Founded in the early 20th century, the charity traces roots to angling and conservation movements that intersected with entities such as the Royal Society for the Protection of Birds, National Trust, Field Studies Council, Institute of Fisheries Management and regional angling federations. Its remit overlaps with government bodies including Environment Agency (England), Natural Resources Wales, Scottish Environment Protection Agency and transnational frameworks like the European Union water and habitat directives and the Ramsar Convention. The organization operates alongside academic partners at institutions such as University of Oxford, Bangor University, Queen's University Belfast and University of Glasgow.
The focus species include the Atlantic salmon (Salmo salar), brown trout (Salmo trutta), sea trout (anadromous Salmo trutta life history), and allied species such as European eel (Anguilla anguilla), grayling (Thymallus thymallus) and lamprey species (Lampetra fluviatilis, Petromyzon marinus). These taxa are studied in relation to their life cycles—spawning in headwaters, juvenile rearing in tributaries and estuarine migration—concepts central to research at institutes like the Centre for Ecology & Hydrology, Marine Scotland Science, Plymouth Marine Laboratory and museums such as the Natural History Museum, London. Conservation work draws on comparative examples from rivers like the River Severn, River Tweed, River Tay, River Dee (Wales), River Tyne and international cases such as the River Rhine and Loch Ness ecosystems.

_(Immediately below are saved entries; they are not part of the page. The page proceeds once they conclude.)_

(* ===== verification/MqTestsThms.v ===== *)
(** * What the message queue tests decide

    An implementation that meets the laws of MqApi passes every test of
    MqTests, whatever memory holds before the test writes it. The library of
    src/posix1b does not: the theorem at the end has its verdicts. *)

From stdpp Require Import base tactics numbers list gmap strings.
From S2P Require Import Prelude SysVSem SysVMsg RefKernel Mqueue MqueueThms.
From S2P Require Import SemTests SemTestsThms MqApi MqTests.

Open Scope Z_scope.

Section Rules.
Context {St : Type} `{MqLaws St}.
Implicit Types s : St.

(** ** The calls, one rule for each

    [holds_q s n linked d b q]: the descriptor [d], non-blocking if [b], has
    the queue [q], which has the name [n] if [linked], and nothing has it
    otherwise. *)

Definition holds_q s (n : string) (linked : bool) (d : Z) (b : bool) (q : pqueue) : Prop :=
  qgood s ∧ ∃ o, qdescs s !! d = Some (o, b) ∧ qobjs s !! o = Some q ∧
    qlinks s !! n = if linked then Some o else None.

Definition closed_q s (n : string) (linked : bool) : Prop :=
  qgood s ∧ (if linked then is_Some (qlinks s !! n) else qlinks s !! n = None).

Definition fresh_q s (n : string) : Prop := qgood s ∧ qlinks s !! n = None.

(** A call that leaves the descriptors and names. *)
Lemma holds_q_frame s s' n lk d b q q' :
  holds_q s n lk d b q → qgood s' → qdescs s' = qdescs s → qlinks s' = qlinks s →
  (∀ o, qdescs s !! d = Some (o, b) → qobjs s !! o = Some q → qobjs s' !! o = Some q') →
  holds_q s' n lk d b q'.
Proof.
  intros (_ & o & Hd & Ho & Hn) Hg Hds Hl Hq. split; [done|]. exists o.
  rewrite Hds, Hl. split_and!; [done|by apply Hq|done].
Qed.

Lemma qopen_rule s n fl mode attr :
  fresh_q s n → has fl O_CREAT = true → attr_in_range attr →
  ∃ s' d q, qapi_open n fl mode attr s = (Val d, s') ∧ attr_match attr q ∧
    holds_q s' n true d (has fl O_NONBLOCK) q.
Proof.
  intros [Hg Hn] Hc Ha.
  destruct (qopen_new s n fl mode attr Hg Hn Hc Ha)
    as (s' & d & o & q & Hr & Hg' & Hm & _ & Hd & _ & Ho & Hl).
  exists s', d, q. split; [done|]. split; [done|]. split; [done|]. exists o.
  by rewrite Hd, Ho, Hl, !lookup_insert_eq.
Qed.

Lemma qmissing_rule s n lk d b q fl mode :
  holds_q s n lk d b q → lk = false → has fl O_CREAT = false →
  ∃ s', qapi_open n fl mode None s = (Fail ENOENT, s').
Proof.
  intros (Hg & o & _ & _ & Hn) -> Hc.
  destruct (qopen_missing s n fl mode None Hg Hn Hc) as (s' & Hr & _). by exists s'.
Qed.

Lemma qmissing_fresh_rule s n fl mode :
  fresh_q s n → has fl O_CREAT = false → ∃ s', qapi_open n fl mode None s = (Fail ENOENT, s').
Proof.
  intros [Hg Hn] Hc. destruct (qopen_missing s n fl mode None Hg Hn Hc) as (s' & Hr & _).
  by exists s'.
Qed.

(** A second descriptor of the queue. *)
Lemma qagain_rule s n d b q fl mode :
  holds_q s n true d b q → has fl O_EXCL = false →
  ∃ s' d', qapi_open n fl mode None s = (Val d', s') ∧ d' ≠ d ∧
    holds_q s' n true d b q ∧ holds_q s' n true d' (has fl O_NONBLOCK) q.
Proof.
  intros (Hg & o & Hd & Ho & Hn) He.
  destruct (qopen_again s n o fl mode Hg Hn He) as (s' & d' & Hr & Hg' & Hfr & Hds & Hos & Hl).
  assert (d' ≠ d) as Hne by (intros ->; congruence).
  exists s', d'. split; [done|]. split; [done|].
  split; (split; [done|]); exists o; rewrite Hds, Hos, Hl;
    [by rewrite lookup_insert_ne|by rewrite lookup_insert_eq].
Qed.

(** Both descriptors are closed and the name is removed. *)
Lemma close_both_rule {A} s n d d' b b' q q' (k : M St A) :
  holds_q s n true d b q → holds_q s n true d' b' q' → d' ≠ d →
  ∃ s', (ignore (qapi_close d);; ignore (qapi_close d');; ignore (qapi_unlink n);; k) s = k s'.
Proof.
  intros (Hg & o & Hd & Ho & Hn) (_ & o' & Hd' & _ & _) Hne.
  destruct (qclose_law s d _ Hg Hd) as (s1 & Hr1 & Hg1 & Hds1 & Hl1).
  destruct (qclose_law s1 d' (o', b') Hg1) as (s2 & Hr2 & Hg2 & Hds2 & Hl2);
    [by rewrite Hds1, lookup_delete_ne|].
  destruct (qunlink_law s2 n o Hg2) as (s3 & Hr3 & _); [by rewrite Hl2, Hl1|].
  exists s3. erewrite bind_val by (by eapply ignore_val).
  erewrite bind_val by (by eapply ignore_val). by erewrite bind_val by (by eapply ignore_val).
Qed.

Lemma qexclusive_rule s n d b q fl mode :
  holds_q s n true d b q → has fl O_CREAT = true → has fl O_EXCL = true →
  ∃ s', qapi_open n fl mode None s = (Fail EEXIST, s') ∧ holds_q s' n true d b q.
Proof.
  intros (Hg & o & Hd & Ho & Hn) Hc He.
  destruct (qopen_exclusive s n o fl mode Hg Hn Hc He) as (s' & Hr & Hg' & Hds & Hos & Hl).
  exists s'. split; [done|]. split; [done|]. exists o. by rewrite Hds, Hos, Hl.
Qed.

Lemma qclose_rule s n lk d b q :
  holds_q s n lk d b q → ∃ s', qapi_close d s = (Val tt, s') ∧ closed_q s' n lk.
Proof.
  intros (Hg & o & Hd & Ho & Hn).
  destruct (qclose_law s d _ Hg Hd) as (s' & Hr & Hg' & _ & Hl).
  exists s'. split; [done|]. split; [done|]. rewrite Hl. destruct lk; [by exists o|done].
Qed.

Lemma qunlink_open_rule s n d b q :
  holds_q s n true d b q →
  ∃ s', qapi_unlink n s = (Val tt, s') ∧ holds_q s' n false d b q.
Proof.
  intros (Hg & o & Hd & Ho & Hn).
  destruct (qunlink_law s n o Hg Hn) as (s' & Hr & Hg' & Hds & Hl & Hos).
  exists s'. split; [done|]. split; [done|]. exists o.
  by rewrite Hds, Hl, (Hos d o b Hd), lookup_delete_eq.
Qed.

Lemma qunlink_rule s n :
  closed_q s n true → ∃ s', qapi_unlink n s = (Val tt, s').
Proof.
  intros [Hg [o Hn]]. destruct (qunlink_law s n o Hg Hn) as (s' & Hr & _). by exists s'.
Qed.

Lemma qunlink_missing_rule s n :
  closed_q s n false → ∃ s', qapi_unlink n s = (Fail ENOENT, s').
Proof. intros [Hg Hn]. destruct (qunlink_missing s n Hg Hn) as (s' & Hr & _). by exists s'. Qed.

Lemma qsend_rule s n lk d b q data prio :
  holds_q s n lk d b q → 0 ≤ prio < PRIO_MAX → Z.of_nat (length data) ≤ q_msgsize q →
  Z.of_nat (length (q_msgs q)) < q_maxmsg q →
  ∃ s', qapi_send d data prio s = (Val tt, s') ∧
    holds_q s' n lk d b (with_msgs q (q_msgs q ++ [(prio, data)])).
Proof.
  intros Hh Hp Hl Hr. pose proof Hh as (Hg & o & Hd & Ho & _).
  destruct (qsend_law s d o b q data prio Hg Hd Ho Hp Hl Hr) as (s' & Hr' & Hg' & Hds & Hls & Hos).
  exists s'. split; [done|]. eapply holds_q_frame; [done..|]. intros o' Hd' _.
  rewrite Hos. simplify_eq. apply lookup_insert_eq.
Qed.

(** Two descriptors of one queue. *)
Lemma qsend_both_rule s n d b d' b' q data prio :
  holds_q s n true d b q → holds_q s n true d' b' q → 0 ≤ prio < PRIO_MAX →
  Z.of_nat (length data) ≤ q_msgsize q → Z.of_nat (length (q_msgs q)) < q_maxmsg q →
  let q' := with_msgs q (q_msgs q ++ [(prio, data)]) in
  ∃ s', qapi_send d' data prio s = (Val tt, s') ∧
    holds_q s' n true d b q' ∧ holds_q s' n true d' b' q'.
Proof.
  intros (Hg & o & Hd & Ho & Hn) (_ & o' & Hd' & _ & Hn') Hp Hl Hr. simplify_eq.
  destruct (qsend_law s d' o b' q data prio Hg Hd' Ho Hp Hl Hr)
    as (s' & Hr' & Hg' & Hds & Hls & Hos).
  exists s'. split; [done|].
  split; (split; [done|]); exists o; by rewrite Hds, Hls, Hos, lookup_insert_eq.
Qed.

Lemma qrefused_rule s n lk d b q data prio :
  holds_q s n lk d b q → PRIO_MAX ≤ prio ∨ q_msgsize q < Z.of_nat (length data) →
  ∃ s' e, qapi_send d data prio s = (Fail e, s') ∧ holds_q s' n lk d b q.
Proof.
  intros Hh Hp. pose proof Hh as (Hg & o & Hd & Ho & _).
  destruct (qsend_refused s d o b q data prio Hg Hd Ho Hp) as (s' & e & Hr & Hg' & Hds & Hls & Hos).
  exists s', e. split; [done|]. eapply holds_q_frame; [done..|]. intros o' _ Ho'. by rewrite Hos.
Qed.

Lemma qfull_rule s n lk d q data prio :
  holds_q s n lk d true q → 0 ≤ prio < PRIO_MAX → Z.of_nat (length data) ≤ q_msgsize q →
  q_maxmsg q ≤ Z.of_nat (length (q_msgs q)) →
  ∃ s', qapi_send d data prio s = (Fail EAGAIN, s') ∧ holds_q s' n lk d true q.
Proof.
  intros Hh Hp Hl Hr. pose proof Hh as (Hg & o & Hd & Ho & _).
  destruct (qsend_full s d o q data prio Hg Hd Ho Hp Hl Hr) as (s' & Hr' & Hg' & Hds & Hls & Hos).
  exists s'. split; [done|]. eapply holds_q_frame; [done..|]. intros o' _ Ho'. by rewrite Hos.
Qed.

Lemma qreceive_rule s n lk d b q len m l :
  holds_q s n lk d b q → q_msgsize q ≤ len → oldest_highest (q_msgs q) = Some (m, l) →
  ∃ s', qapi_receive d len s = (Val (m.2, m.1), s') ∧ holds_q s' n lk d b (with_msgs q l).
Proof.
  intros Hh Hl Hm. pose proof Hh as (Hg & o & Hd & Ho & _).
  destruct (qreceive_law s d o b q len m l Hg Hd Ho Hl Hm) as (s' & Hr & Hg' & Hds & Hls & Hos).
  exists s'. split; [done|]. eapply holds_q_frame; [done..|]. intros o' Hd' _.
  rewrite Hos. simplify_eq. apply lookup_insert_eq.
Qed.

Lemma qshort_rule s n lk d b q len :
  holds_q s n lk d b q → len < q_msgsize q →
  ∃ s', qapi_receive d len s = (Fail EMSGSIZE, s') ∧ holds_q s' n lk d b q.
Proof.
  intros Hh Hl. pose proof Hh as (Hg & o & Hd & Ho & _).
  destruct (qreceive_short s d o b q len Hg Hd Ho Hl) as (s' & Hr & Hg' & Hds & Hls & Hos).
  exists s'. split; [done|]. eapply holds_q_frame; [done..|]. intros o' _ Ho'. by rewrite Hos.
Qed.

Lemma qempty_rule s n lk d q len :
  holds_q s n lk d true q → q_msgsize q ≤ len → q_msgs q = [] →
  ∃ s', qapi_receive d len s = (Fail EAGAIN, s') ∧ holds_q s' n lk d true q.
Proof.
  intros Hh Hl Hm. pose proof Hh as (Hg & o & Hd & Ho & _).
  destruct (qreceive_empty s d o q len Hg Hd Ho Hl Hm) as (s' & Hr & Hg' & Hds & Hls & Hos).
  exists s'. split; [done|]. eapply holds_q_frame; [done..|]. intros o' _ Ho'. by rewrite Hos.
Qed.

Lemma qgetattr_rule s n lk d b q :
  holds_q s n lk d b q →
  ∃ s', qapi_getattr d s = (Val (attr_of b q), s') ∧ holds_q s' n lk d b q.
Proof.
  intros Hh. pose proof Hh as (Hg & o & Hd & Ho & _).
  destruct (qgetattr_law s d o b q Hg Hd Ho) as (s' & Hr & Hg' & Hds & Hls & Hos).
  exists s'. split; [done|]. eapply holds_q_frame; [done..|]. intros o' _ Ho'. by rewrite Hos.
Qed.

Lemma qsetattr_rule s n lk d b q a old :
  holds_q s n lk d b q →
  ∃ s', qapi_setattr d a old s = (Val (if old then Some (attr_of b q) else None), s') ∧
    holds_q s' n lk d (has (mq_flags a) O_NONBLOCK) q.
Proof.
  intros (Hg & o & Hd & Ho & Hn).
  destruct (qsetattr_law s d o b q a old Hg Hd Ho) as (s' & Hr & Hg' & Hds & Hls & Hos).
  exists s'. split; [done|]. split; [done|]. exists o.
  by rewrite Hds, Hos, Hls, lookup_insert_eq.
Qed.
End Rules.
(** A handler that raises a signal [sig2] which is blocked until it returns;
    the handler of [sig2] runs next. *)
Lemma runs_raise_nested n h sig sig2 p v x x1 x2 c f f2 :
  at_view v x c p → quiet v → valid_sig sig = true → sig ∉ sv_mask v → sig2 ∉ sv_mask v →
  sa_handler (act_of v sig) = Fun f → resets sig (act_of v sig) = false →
  sa_handler (act_of v sig2) = Fun f2 →
  (∀ info p', at_view (sv_enter sig (sv_generate sig v)) x c p' →
     runs (h f sig info (deliver (S (S n)) h) p') (Ret tt)
       (at_view (sv_generate sig2 (sv_enter sig (sv_generate sig v))) x1 c)) →
  (∀ info p' v', at_view v' x1 c p' →
     runs (h f2 sig2 info (deliver (S n) h) p') (Ret tt) (at_view v' x2 c)) →
  ∃ v', quiet v' ∧ runs (raise sig (deliver (S (S (S n))) h) p) (Ret 0) (at_view v' x2 c).
Proof.
  intros Hp Hq Hs Hm Hm2 Hf Hr Hf2 Hh Hh2.
  set (v1 := sv_generate sig2 (sv_enter sig (sv_generate sig v))).
  assert (deliverable (sv_leave v1) = {[sig2]}) as Hd by by apply leave_one.
  exists (sv_leave (sv_enter sig2 (sv_leave v1))). split; [by apply leave_quiet|].
  eapply runs_raise_then; [done|done|by eapply pends_fun|]. intros p1 Hp1.
  eapply runs_then; [|intros p2 Hp2; by exists p2].
  eapply deliver_handler; [done|by apply generate_one|exact Hf| |intros info p' _; apply Hh|].
  { done. }
  intros p2 Hp2. eapply deliver_handler; [exact Hp2|done| | |intros info p' _; apply Hh2|].
  { transitivity (sa_handler (act_of (sv_enter sig (sv_generate sig v)) sig2)); [done|].
    by rewrite act_enter. }
  { done. }
  intros p3 Hp3. apply deliver_quiet; [done|by apply leave_quiet].
Qed.

Lemma runs_raise_ignored n h sig p v x c :
  at_view v x c p → quiet v → valid_sig sig = true → sig ∉ sv_mask v →
  ignores (act_of v sig) sig = true →
  runs (raise sig (deliver (S n) h) p) (Ret 0)
    (at_view (sv_set_pend (sv_pend v ∖ undone_by sig) v) x c).
Proof.
  intros Hp Hq Hs Hm Hi. pose proof Hp as (Hg & Hv & _).
  destruct (raise_ignored (p_sys p) sig Hg Hs) as (s & Hr & Hg' & Hv'); [by rewrite Hv..|].
  rewrite Hv in *. eapply runs_bind; [eapply runs_syscall; try done|].
  { unfold deliverable in *. simpl. apply leibniz_equiv. set_solver. }
  intros p' Hp'. by apply runs_ret.
Qed.

Lemma runs_raise_invalid n h sig p v x c :
  at_view v x c p → quiet v → valid_sig sig = false → sig ≠ 0 →
  runs (raise sig (deliver (S n) h) p) (Ret (-1))
    (λ p', at_view v x c p' ∧ p_errno p' = Some EINVAL).
Proof.
  intros Hp Hq Hs H0'. pose proof Hp as (Hg & Hv & _).
  destruct (raise_invalid (p_sys p) sig Hg Hs H0') as (s & Hr & Hg' & Hv').
  rewrite Hv in *. eapply runs_bind; [by eapply runs_syscall_fails|]. intros p' Hp'. by apply runs_ret.
Qed.

(** ** Child processes *)

Lemma runs_fork (child parent : P St V Z) n h p v x c o Q :
  at_view v x c p → quiet v →
  (∀ p', at_view (sv_child v) x c p' → runs (child (deliver n h) p') o (λ _, True)) →
  o ≠ Hang →
  (∀ st p', status_of o = Some st → at_view v x (Some st) p' →
     runs (parent (deliver n h) p') (Ret PTS_PASS) Q) →
  runs (fork_else child parent (deliver n h) p) (Ret PTS_PASS) Q.
Proof.
  intros Hp Hq Hc Ho Hpar. pose proof Hp as (Hg & Hv & Hx & Hch).
  destruct (fork_law (p_sys p) Hg) as (s & Hf & Hg' & Hv').
  destruct (Hc (with_sys s p)) as (p' & Hrun & _).
  { eapply at_view_sys; [done|done|]. by rewrite Hv', Hv. }
  unfold fork_else. rewrite Hf, Hrun. simpl.
  destruct (status_of o) as [st|] eqn:Est; [|by destruct o]. by apply (Hpar st).
Qed.

End Rules.
(** A verdict needs the call of [kill]. *)
Lemma result_killed sig junk eintr sched v :
  sigaction_17 sig junk eintr sched = Some v →
  ∃ before f after, sched = before ++ (0%nat, f) :: after ∧
    parent (run (step sig junk eintr) before start) = QKill.
Proof.
  intros Hr. assert (parent (run (step sig junk eintr) sched start) = QDone) as Hd.
  { revert v Hr. unfold sigaction_17.
    apply (run_inv (step sig junk eintr) (λ s, ∀ v, result s = Some v → parent s = QDone)); [|done].
    intros t f s s' IH Hs v. destruct s as [q k w i pe st r b]. simpl in IH.
    destruct t as [|[|t]]; [| |done]; simpl in Hs.
    - unfold step_parent in Hs. simpl in Hs. destruct q, k, st, f; simplify_eq/=; intros Hv;
        first [done | by specialize (IH _ Hv)].
    - unfold step_child, step_signal in Hs. simpl in Hs. repeat (case_match || bool_case); simplify_eq/=; intros Hv;
        first [done | by specialize (IH _ Hv)]. }
  clear Hr. assert (parent (run (step sig junk eintr) sched start) = QDone ∨
    parent (run (step sig junk eintr) sched start) = QWait) as Hp by auto. clear Hd.
  induction sched as [|[t f] sched IH] using rev_ind; [by destruct Hp|].
  rewrite run_app in Hp. cbn [run] in Hp. set (s := run _ sched start) in *.
  destruct (decide (t = 0%nat ∧ parent s = QKill)) as [[-> Hq]|Hn]; [by exists sched, f, []|].
  destruct IH as (before & f' & after & -> & Hq); [|exists before, f', (after ++ [(t, f)]); by rewrite <- app_assoc].
  destruct (step sig junk eintr t f s) as [s'|] eqn:E; [|done]. simpl in Hp.
  destruct s as [q k w i pe st r b]. simpl in *. destruct t as [|[|t]]; [| |done]; simpl in E.
  - unfold step_parent in E. simpl in E. destruct q, k, st, f; simplify_eq/=; naive_solver.
  - unfold step_child, step_signal in E. simpl in E. repeat (case_match || bool_case); simplify_eq/=; naive_solver.
Qed.

(** Whether the system interrupts [select] matters only for a child that is in it. *)
Lemma tells_eintr sig junk f s :
  outcome sig junk true f s ≠ outcome sig junk false f s ↔ child s = KSelect ∧ installed s = true ∧ f = false.
Proof.
  unfold outcome, verdict_at. destruct (child s), f, (installed s); simpl; naive_solver.
Qed.

(** When [fork] fails the parent sends the signal to all processes. *)
Lemma fork_failure_broadcasts sig junk eintr :
  broadcast (run (step sig junk eintr) [(0, true); (0, false); (0, false)]%nat start) = true ∧
  sigaction_17 sig junk eintr [(0, true); (0, false); (0, false); (0, false)]%nat = Some (judge junk).
Proof. done. Qed.

End Interrupt.
(* ===== verification/SigactionFiles.v ===== *)
(** * The files of the tests of sigaction

    One definition for each file of src/conformance/interfaces/sigaction that
    belongs to a family of SigactionTests or SigRace: the program of the family
    for the signal of the file. [files_n] are the files of a family, in the
    order of [suite_signals]. *)

From stdpp Require Import base numbers list gmap strings.
From S2P Require Import Prelude SigApi SigProc SigactionTests SigRace.

Open Scope Z_scope.

(** The 26 signals of the suite. *)
Definition suite_signals : list Z :=
  [
   SIGABRT; SIGALRM; SIGBUS; SIGCHLD; SIGCONT; SIGFPE; SIGHUP; SIGILL; SIGINT; SIGPIPE;
   SIGQUIT; SIGSEGV; SIGTERM; SIGTSTP; SIGTTIN; SIGTTOU; SIGUSR1; SIGUSR2; SIGPOLL; SIGPROF;
   SIGSYS; SIGTRAP; SIGURG; SIGVTALRM; SIGXCPU; SIGXFSZ].

(** The signal of a handler and the one in its mask, for the files 8-n.c. *)
Definition suite_pairs : list (Z * Z) :=
  [
   (SIGABRT, SIGXFSZ); (SIGALRM, SIGABRT); (SIGBUS, SIGALRM); (SIGCHLD, SIGBUS);
   (SIGCONT, SIGCHLD); (SIGFPE, SIGCONT); (SIGHUP, SIGFPE); (SIGILL, SIGHUP); (SIGINT, SIGILL);
   (SIGPIPE, SIGINT); (SIGQUIT, SIGPIPE); (SIGSEGV, SIGQUIT); (SIGTERM, SIGSEGV);
   (SIGTSTP, SIGTERM); (SIGTTIN, SIGTSTP); (SIGTTOU, SIGTTIN); (SIGUSR1, SIGTTOU);
   (SIGUSR2, SIGUSR1); (SIGPOLL, SIGUSR2); (SIGPROF, SIGPOLL); (SIGSYS, SIGPROF);
   (SIGTRAP, SIGSYS); (SIGURG, SIGTRAP); (SIGVTALRM, SIGURG); (SIGXCPU, SIGVTALRM);
   (SIGXFSZ, SIGXCPU)].

Section Files.
Context {St : Type} `{SigSys St}.
Notation test := (nat → St → outcome Z).
Lemma gives_files codes (family : Z → nat → St → outcome Z) files :
  files = family <$> suite_signals → (∀ sig, gives codes (family sig)) →
  Forall (gives codes) files.
Proof. intros -> Hf. apply Forall_fmap, Forall_forall. intros sig _. apply Hf. Qed.

(** The files whose handlers exit with -1. *)
Definition files_minus_one : list (nat → St → outcome Z) :=
  files_8 ++ files_12 ++ files_12_no_stack ++ files_13.

Definition files_pts : list (nat → St → outcome Z) :=
  files_1 ++ files_2 ++ files_3 ++ files_4_kill ++ files_4_stop ++ files_4_silent_kill ++
  files_4_silent_stop ++ files_6 ++ files_18 ++ files_19 ++ files_22 ++ files_23 ++ files_28 ++ [sigaction_30_1].

(** The exit codes of the tests on any system, with or without the laws: the
    339 files of the families 1 to 6, 18 to 23, 28 and 30 exit with a code of
    posixtest.h, the 26 of family 25 with one of these or with -1, and the 104
    files of the families 8, 12 and 13 with PTS_PASS, PTS_UNRESOLVED or -1, but
    never with PTS_FAIL. *)
Theorem sigaction_exit_codes :
  Forall (gives pts_codes) files_pts ∧ Forall (gives (-1 :: pts_codes)) files_25 ∧
  Forall (gives bad_codes) files_minus_one.
Proof.
  unfold files_pts, files_minus_one. rewrite !Forall_app. split_and!.
  all: try (apply Forall_singleton, gives_30).
  all: try (change files_8 with ((λ p, sigaction_8 (St := St) p.1 p.2) <$> suite_pairs);
            apply Forall_fmap, Forall_forall; intros p _; apply gives_8).
  all: eapply gives_files; [reflexivity|]; intros sig; first
    [ apply gives_1 | apply gives_2 | apply gives_3 | apply gives_4_kill | apply gives_4_stop
    | apply gives_4_silent | apply gives_6 | apply gives_12 | apply gives_13 | apply gives_18
    | apply gives_19 | apply gives_22 | apply gives_23 | apply gives_25 | apply gives_28 ].
Qed.

End AnySystem.

(** ** Families 1 and 18 *)

Section SameTest.
Context {St : Type} `{SigSys St} (sig : Z).

(** The calls return 0 or -1, as the standard says, and no signal of the kind is
    pending when the handler is installed. *)
Definition plain_calls (s : St) : Prop :=
  sr_ret (lib_sigemptyset junk_set) = 0 ∧
  (∀ a, let r := sys_sigaction sig (Some a) s in
     (sr_ret (fst r) = 0 ∨ sr_ret (fst r) = -1) ∧ fst (sys_take (snd r)) = Nothing) ∧
  (∀ s', sr_ret (fst (sys_raise sig s')) = 0 ∨ sr_ret (fst (sys_raise sig s')) = -1).

(** [raise] returns what the system call returns, if it returns. *)
Lemma raise_cases {V} d s0 (p : proc St V) :
  plain_calls s0 →
  (∃ r p', raise sig d p = (Ret r, p') ∧ (r = 0 ∨ r = -1)) ∨
  (∃ o p', raise sig d p = (o, p') ∧ returns o = false).
Proof.
  intros (_ & _ & Hr). specialize (Hr (p_sys p)). unfold raise, syscall, mbind, P_bind, mret, P_ret.
  destruct (sys_raise sig (p_sys p)) as [r s]. simpl in Hr.
  destruct (d (ret_of r (with_sys s p))) as [[] p']; simpl; [left|right..]; eauto.
Qed.

(** Installing the handler delivers nothing. *)
Lemma install_cases {V} fuel h a (p : proc St V) :
  plain_calls (p_sys p) → ∃ r p', sigaction sig (Some a) (deliver (S fuel) h) p = (Ret r, p') ∧
    p_vars p' = p_vars p ∧ (sr_ret r = 0 ∨ sr_ret r = -1).
Proof.
  intros (_ & Ha & _). specialize (Ha a). unfold sigaction, syscall.
  destruct (sys_sigaction sig (Some a) (p_sys p)) as [r s]. destruct Ha as [Hr Ht]. simpl in Hr, Ht.
  assert (∀ q : proc St V, p_sys (ret_of r q) = p_sys q ∧ p_vars (ret_of r q) = p_vars q) as Hq.
  { intros q. unfold ret_of. by case_match. }
  destruct (Hq (with_sys s p)) as [Hs Hv].
  unfold deliver. rewrite Hs. simpl p_sys. destruct (sys_take s) as [e s2]. simpl in Ht. subst e.
  simpl. do 2 eexists. split; [done|]. split; [done|done].
Qed.

(** C24. Two authors wrote the same test: on every system whose calls return 0 or
    -1, where [sigemptyset] returns 0 and that has no signal to deliver when the handler is
    installed, the files
    of family 1 and those of family 18 end with the same verdict, even if the
    system breaks the standard otherwise. *)
Theorem families_1_18_agree fuel s :
  plain_calls s → verdict (sigaction_1 sig fuel s) = verdict (sigaction_18 sig fuel s).
Proof.
  intros Hc. pose proof Hc as (He & _ & _). unfold sigaction_1, sigaction_18, run_main.
  unfold main_1, main_18, frmw_install, frmw_raise, resolve, fill_act, install_or, raise_or, pass_or_fail,
    sigemptyset, libcall, mbind, P_bind, mret, P_ret, var, exit. cbn -[deliver]. rewrite He.
  cbn -[deliver]. set (p0 := ret_of _ _). set (a := SigAct _ _ _).
  assert (p_vars p0 = 0 ∧ p_sys p0 = s) as [Hv0 Hs0] by (unfold p0, ret_of; by case_match).
  destruct fuel as [|fuel]; [by unfold sigaction, syscall; destruct (sys_sigaction _ _ _)|].
  destruct (install_cases fuel handler_1 a p0 ltac:(by rewrite Hs0)) as (r & p1 & -> & Hv1 & [Hr|Hr]);
    cbn -[deliver]; rewrite Hr; [|done]. cbn -[deliver]. rewrite Hv1, Hv0. cbn -[deliver].
  destruct (raise_cases (deliver (S fuel) handler_1) s p1 Hc) as [(r2 & p2 & -> & [->| ->])|(o & p2 & -> & Ho)];
    cbn; [|done|by destruct o].
  by destruct (p_vars p2 =? 0).
Qed.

Threat drivers encompass water abstraction debates involving regulators such as the Water Services Association of England, point-source pollution incidents investigated by Environmental Protection Agency (United States), diffuse agricultural runoff linked to policies from the Department for Environment, Food & Rural Affairs and urbanization effects documented by Office for National Statistics research. Disease and parasites such as Gyrodactylus salaris outbreaks and sea lice infestations intersect with aquaculture sectors represented by bodies like the Scottish Salmon Producers Organisation and agencies such as Marine Scotland. Climate change impacts modelled by the Met Office and Intergovernmental Panel on Climate Change compound thermal stress, altered hydrology and changed migration cues, while barriers such as dams and weirs, shipping impacts from ports like Port of London Authority and invasive species such as American signal crayfish further degrade populations.
Programs include catchment-scale habitat restoration, riparian planting exemplified in projects on the River Wye and re-meandering initiatives akin to work on the River Avon (Bristol); these are implemented with partners such as the Wildfowl & Wetlands Trust and The Rivers Trust. Stocking and broodstock management are coordinated with hatcheries and agencies like Centre for Environment, Fisheries and Aquaculture Science and local angling clubs affiliated to the Angling Trust. Predator control, floodplain reconnection and estuarine habitat creation follow approaches used by conservation NGOs such as WWF-UK and The Wildlife Trusts, while collaborative catch-and-release campaigns align with outreach by organizations including Royal Society for the Protection of Birds and the British Association for Shooting and Conservation.
Advocacy targets legislation and instruments such as the Water Framework Directive, Habitat Directive, Wildlife and Countryside Act 1981 and domestic statutes administered by bodies like Natural England and Natural Resources Wales. The charity engages in consultations with parliamentary committees, interacts with policymakers at UK Parliament and participates in international fora including meetings under the North Atlantic Salmon Conservation Organization and Convention on Biological Diversity. Compliance and enforcement dialogues involve regulatory partners such as the Crown Prosecution Service when illegal fishing incidents intersect with statutory law.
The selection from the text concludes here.